Is it true that Gloucestershire Hospitals Trust has an unusually high mortality rate for Covid-19?
The Guardian cited mortality figures compiled by the Health Service Journal and contrasted Gloucestershire Hospitals NHS trust unfavourably with neighbouring trusts.
The article compared deaths at Gloucestershire Hospitals with trusts in Swindon, Bath and two different trusts serving Bristol.
However, the article made no mention of relative sizes – to put the figures into context, Worcestershire Acute NHS Trust serves 20,000 fewer people than Gloucestershire yet has had 21 more deaths, whereas North Bristol serves 300,000 more and has had 69 fewer deaths.
Trusts also receive variable patient numbers, while they all operate a different number of hospitals. For example, Gloucestershire runs 16 hospitals of various sizes and specialities, while Great Western Hospitals, serving Swindon, operates seven.
As Sarah Scott, Gloucestershire's director of public health, said in the Guardian article: "There are many factors that could influence the number of cases in an area, including population density, age and health profile and the position of an area on the pandemic curve. It is also not possible to make comparisons between hospital trusts across the region as they all serve populations of differing size and characteristics."
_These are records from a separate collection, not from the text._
(** * anobbsclient: the request core of the A-Island (AnoBBS) client

    A shallow embedding of [anobbsclient/client.py] and
    [anobbsclient/objects.py], and the properties of the login gatekeeper,
    the retrieval and reply workflows and the Post/Thread data model.

    Conventions.
    - A Python [int] is a [Z]; a Python [str] is a [string] holding its
      UTF-8 encoding (equality of two [str] is equality of the encodings).
    - A Python call that may raise returns a [result]; the exception is the
      [Err] payload.
    - The network is a call log plus a remote end that answers each call
      from the calls made before it; a workflow maps the log to its outcome
      and the log afterwards. *)

From Stdlib Require Import ZArith NArith String Ascii List Bool Lia DecimalString.
From stdpp Require Import base list.
Import ListNotations.
Open Scope string_scope.
Open Scope Z_scope.

(** * Part I: the program *)

(** ** Exceptions and results *)

(** [anobbsclient.exceptions] and the Python built-ins the two modules can
    raise.  [TransientError] stands for what the transport raises (the
    [requests]/[urllib3] errors, [raise_for_status]'s HTTP error, an
    undecodable body).  [RetryExhausted] and [NothingAttempted] are the
    executor's own failures. *)
Inductive exn : Type :=
| ShouldNotReachException
| RequiresLoginException
| NoPermissionException
| ResourceNotExistsException
| GatekeptException (context : string)
                    (current_page_number gatekeeper_post_id : option Z)
| UnknownResponseException (response_body : string)
| ReplyException (raw_error : string) (raw_detail : option string)
| TransientError (what : string)
| KeyError (key : string)
| TypeError
| RetryExhausted (operation : string) (attempts : Z) (last : exn)
| NothingAttempted (operation : string) (max_attempts : Z).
HSJ statistics for reported Covid-19 positive deaths in England per 100,000 people put Gloucestershire comfortably in the bottom half of a table headed by The Black Country and West Birmingham.
And Gloucestershire's mortality rate could not necessarily be blamed on the Cheltenham Festival, whose racegoers – and many of its workforce – come from further afield.
Is there any evidence that Cheltenham contributed to the spread of coronavirus in Gloucestershire or elsewhere?
While entirely possible, evidence that the festival contributed to a significant spread of the coronavirus is purely anecdotal, such as the celebrity cases mentioned in the Guardian article.
Gloucestershire actually has a lower number of confirmed Covid-19 cases than surrounding counties - the south west itself is very low and within that Gloucestershire is below average.
As it stands, there is still much that is unknown about the coronavirus, including the role mass gatherings like Cheltenham might play in spreading it.
In an article in the Lancet published last month, the World Health Organisation's Novel Coronavirus-19 Mass Gatherings Expert Group wrote: "at present there is scant evidence on the effectiveness of individual mitigation actions for Covid-19".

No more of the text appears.